* ASSIGNED TASK
Look below for the lines from the one with "subprocess, the JSON" to the one with "of the text;", and copy exactly those lines, both ends included.

* RECORDS SHOWN
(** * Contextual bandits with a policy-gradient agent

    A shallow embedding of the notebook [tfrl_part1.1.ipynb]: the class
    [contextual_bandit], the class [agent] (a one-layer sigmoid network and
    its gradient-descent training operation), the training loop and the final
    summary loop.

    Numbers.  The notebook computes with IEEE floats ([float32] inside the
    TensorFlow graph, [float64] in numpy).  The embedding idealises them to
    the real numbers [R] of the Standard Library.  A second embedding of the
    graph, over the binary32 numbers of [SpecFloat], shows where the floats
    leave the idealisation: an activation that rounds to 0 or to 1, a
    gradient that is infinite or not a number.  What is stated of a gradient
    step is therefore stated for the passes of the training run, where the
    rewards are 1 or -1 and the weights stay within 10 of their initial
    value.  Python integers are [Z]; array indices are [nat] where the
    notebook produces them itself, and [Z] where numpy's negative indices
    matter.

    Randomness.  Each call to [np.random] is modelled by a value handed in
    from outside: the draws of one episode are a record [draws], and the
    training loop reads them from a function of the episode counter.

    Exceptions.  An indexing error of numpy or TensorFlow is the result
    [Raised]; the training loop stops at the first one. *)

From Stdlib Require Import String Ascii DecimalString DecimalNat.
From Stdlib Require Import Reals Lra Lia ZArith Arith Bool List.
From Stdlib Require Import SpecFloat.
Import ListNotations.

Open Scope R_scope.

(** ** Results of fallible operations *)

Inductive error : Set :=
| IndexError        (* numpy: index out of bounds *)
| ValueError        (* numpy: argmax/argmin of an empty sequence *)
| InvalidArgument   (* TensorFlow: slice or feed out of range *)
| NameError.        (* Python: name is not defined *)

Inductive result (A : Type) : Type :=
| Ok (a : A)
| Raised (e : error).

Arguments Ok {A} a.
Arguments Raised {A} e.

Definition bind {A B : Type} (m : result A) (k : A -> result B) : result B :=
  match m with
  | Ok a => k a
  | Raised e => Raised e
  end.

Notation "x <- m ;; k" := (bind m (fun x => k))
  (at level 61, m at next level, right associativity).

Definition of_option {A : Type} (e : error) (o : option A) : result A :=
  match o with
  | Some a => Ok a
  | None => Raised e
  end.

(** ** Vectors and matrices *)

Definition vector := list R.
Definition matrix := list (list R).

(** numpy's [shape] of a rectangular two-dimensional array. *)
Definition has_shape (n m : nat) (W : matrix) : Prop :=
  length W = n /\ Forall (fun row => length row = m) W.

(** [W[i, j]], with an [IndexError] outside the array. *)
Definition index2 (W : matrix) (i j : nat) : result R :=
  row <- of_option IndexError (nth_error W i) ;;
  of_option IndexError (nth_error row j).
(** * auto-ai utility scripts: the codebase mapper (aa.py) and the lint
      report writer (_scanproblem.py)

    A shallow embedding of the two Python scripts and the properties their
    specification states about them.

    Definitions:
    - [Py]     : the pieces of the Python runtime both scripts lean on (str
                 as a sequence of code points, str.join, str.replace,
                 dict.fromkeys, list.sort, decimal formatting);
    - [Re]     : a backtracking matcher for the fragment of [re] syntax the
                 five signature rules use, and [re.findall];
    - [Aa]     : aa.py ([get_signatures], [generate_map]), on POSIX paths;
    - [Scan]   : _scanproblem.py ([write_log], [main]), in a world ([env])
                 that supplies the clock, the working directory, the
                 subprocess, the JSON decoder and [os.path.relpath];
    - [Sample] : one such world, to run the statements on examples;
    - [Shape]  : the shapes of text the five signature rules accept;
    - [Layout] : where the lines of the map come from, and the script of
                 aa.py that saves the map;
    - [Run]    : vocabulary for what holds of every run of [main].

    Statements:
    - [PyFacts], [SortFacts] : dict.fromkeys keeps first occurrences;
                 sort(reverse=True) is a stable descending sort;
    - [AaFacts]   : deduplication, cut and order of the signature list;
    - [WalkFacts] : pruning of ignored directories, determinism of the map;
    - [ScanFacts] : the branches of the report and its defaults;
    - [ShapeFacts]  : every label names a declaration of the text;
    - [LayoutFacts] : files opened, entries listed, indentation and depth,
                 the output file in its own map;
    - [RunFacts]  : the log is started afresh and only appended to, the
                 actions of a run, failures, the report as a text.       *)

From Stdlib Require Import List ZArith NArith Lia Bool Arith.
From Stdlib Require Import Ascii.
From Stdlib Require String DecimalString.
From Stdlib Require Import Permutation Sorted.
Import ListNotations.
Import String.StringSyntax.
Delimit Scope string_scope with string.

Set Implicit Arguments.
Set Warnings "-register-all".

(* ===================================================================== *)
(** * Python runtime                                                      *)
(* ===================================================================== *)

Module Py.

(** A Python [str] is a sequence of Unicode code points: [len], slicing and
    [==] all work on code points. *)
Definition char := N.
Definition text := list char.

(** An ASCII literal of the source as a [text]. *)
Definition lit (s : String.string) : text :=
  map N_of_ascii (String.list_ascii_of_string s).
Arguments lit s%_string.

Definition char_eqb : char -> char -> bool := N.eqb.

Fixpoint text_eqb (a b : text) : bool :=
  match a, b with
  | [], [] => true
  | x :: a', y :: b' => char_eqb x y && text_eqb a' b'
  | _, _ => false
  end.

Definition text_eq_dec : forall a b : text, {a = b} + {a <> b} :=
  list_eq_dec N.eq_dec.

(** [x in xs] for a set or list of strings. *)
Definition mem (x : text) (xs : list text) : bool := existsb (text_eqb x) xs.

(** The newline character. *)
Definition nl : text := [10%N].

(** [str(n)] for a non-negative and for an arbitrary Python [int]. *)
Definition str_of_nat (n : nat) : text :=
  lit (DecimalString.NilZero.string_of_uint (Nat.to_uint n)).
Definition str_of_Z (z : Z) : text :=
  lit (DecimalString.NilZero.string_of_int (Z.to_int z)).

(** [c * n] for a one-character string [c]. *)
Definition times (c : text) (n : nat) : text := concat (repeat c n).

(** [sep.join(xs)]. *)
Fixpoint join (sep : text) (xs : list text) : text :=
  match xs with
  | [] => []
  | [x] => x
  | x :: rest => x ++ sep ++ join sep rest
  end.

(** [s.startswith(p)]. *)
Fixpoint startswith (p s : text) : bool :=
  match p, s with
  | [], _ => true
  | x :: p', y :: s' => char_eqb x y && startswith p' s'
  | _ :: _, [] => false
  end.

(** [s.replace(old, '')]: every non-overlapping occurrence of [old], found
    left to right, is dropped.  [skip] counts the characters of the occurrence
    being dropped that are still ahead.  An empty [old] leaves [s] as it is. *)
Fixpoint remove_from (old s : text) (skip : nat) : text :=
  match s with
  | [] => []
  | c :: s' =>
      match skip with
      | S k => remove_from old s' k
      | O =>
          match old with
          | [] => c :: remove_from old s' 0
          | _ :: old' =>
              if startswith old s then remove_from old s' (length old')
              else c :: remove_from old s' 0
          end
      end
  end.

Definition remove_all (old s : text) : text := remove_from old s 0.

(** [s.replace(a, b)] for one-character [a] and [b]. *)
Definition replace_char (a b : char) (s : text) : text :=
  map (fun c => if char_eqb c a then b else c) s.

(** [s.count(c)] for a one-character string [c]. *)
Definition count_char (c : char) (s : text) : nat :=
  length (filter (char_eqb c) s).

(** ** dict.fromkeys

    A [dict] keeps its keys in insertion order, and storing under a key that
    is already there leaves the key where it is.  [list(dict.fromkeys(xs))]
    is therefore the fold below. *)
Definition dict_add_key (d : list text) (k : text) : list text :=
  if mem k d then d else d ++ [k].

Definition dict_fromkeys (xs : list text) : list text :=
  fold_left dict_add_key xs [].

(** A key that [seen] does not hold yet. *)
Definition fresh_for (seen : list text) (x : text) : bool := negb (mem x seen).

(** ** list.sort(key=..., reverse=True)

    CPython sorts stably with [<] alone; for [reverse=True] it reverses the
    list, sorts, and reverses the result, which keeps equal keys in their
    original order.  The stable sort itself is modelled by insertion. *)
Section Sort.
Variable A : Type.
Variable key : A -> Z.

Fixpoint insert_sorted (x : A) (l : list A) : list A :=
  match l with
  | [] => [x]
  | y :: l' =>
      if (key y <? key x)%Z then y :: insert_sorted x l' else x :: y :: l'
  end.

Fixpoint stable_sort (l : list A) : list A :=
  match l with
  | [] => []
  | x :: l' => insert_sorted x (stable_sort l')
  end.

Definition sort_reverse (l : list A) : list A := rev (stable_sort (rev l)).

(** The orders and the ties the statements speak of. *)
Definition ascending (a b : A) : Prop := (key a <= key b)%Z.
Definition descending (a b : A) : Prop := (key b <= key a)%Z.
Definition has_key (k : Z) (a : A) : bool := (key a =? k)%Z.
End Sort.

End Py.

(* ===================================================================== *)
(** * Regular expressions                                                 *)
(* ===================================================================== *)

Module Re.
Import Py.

* EXERCISE RESULT
                 subprocess, the JSON decoder and [os.path.relpath];
    - [Sample] : one such world, to run the statements on examples;
    - [Shape]  : the shapes of text the five signature rules accept;
    - [Layout] : where the lines of the map come from, and the script of
                 aa.py that saves the map;
    - [Run]    : vocabulary for what holds of every run of [main].

    Statements:
    - [PyFacts], [SortFacts] : dict.fromkeys keeps first occurrences;
                 sort(reverse=True) is a stable descending sort;
    - [AaFacts]   : deduplication, cut and order of the signature list;
    - [WalkFacts] : pruning of ignored directories, determinism of the map;
    - [ScanFacts] : the branches of the report and its defaults;
    - [ShapeFacts]  : every label names a declaration of the text;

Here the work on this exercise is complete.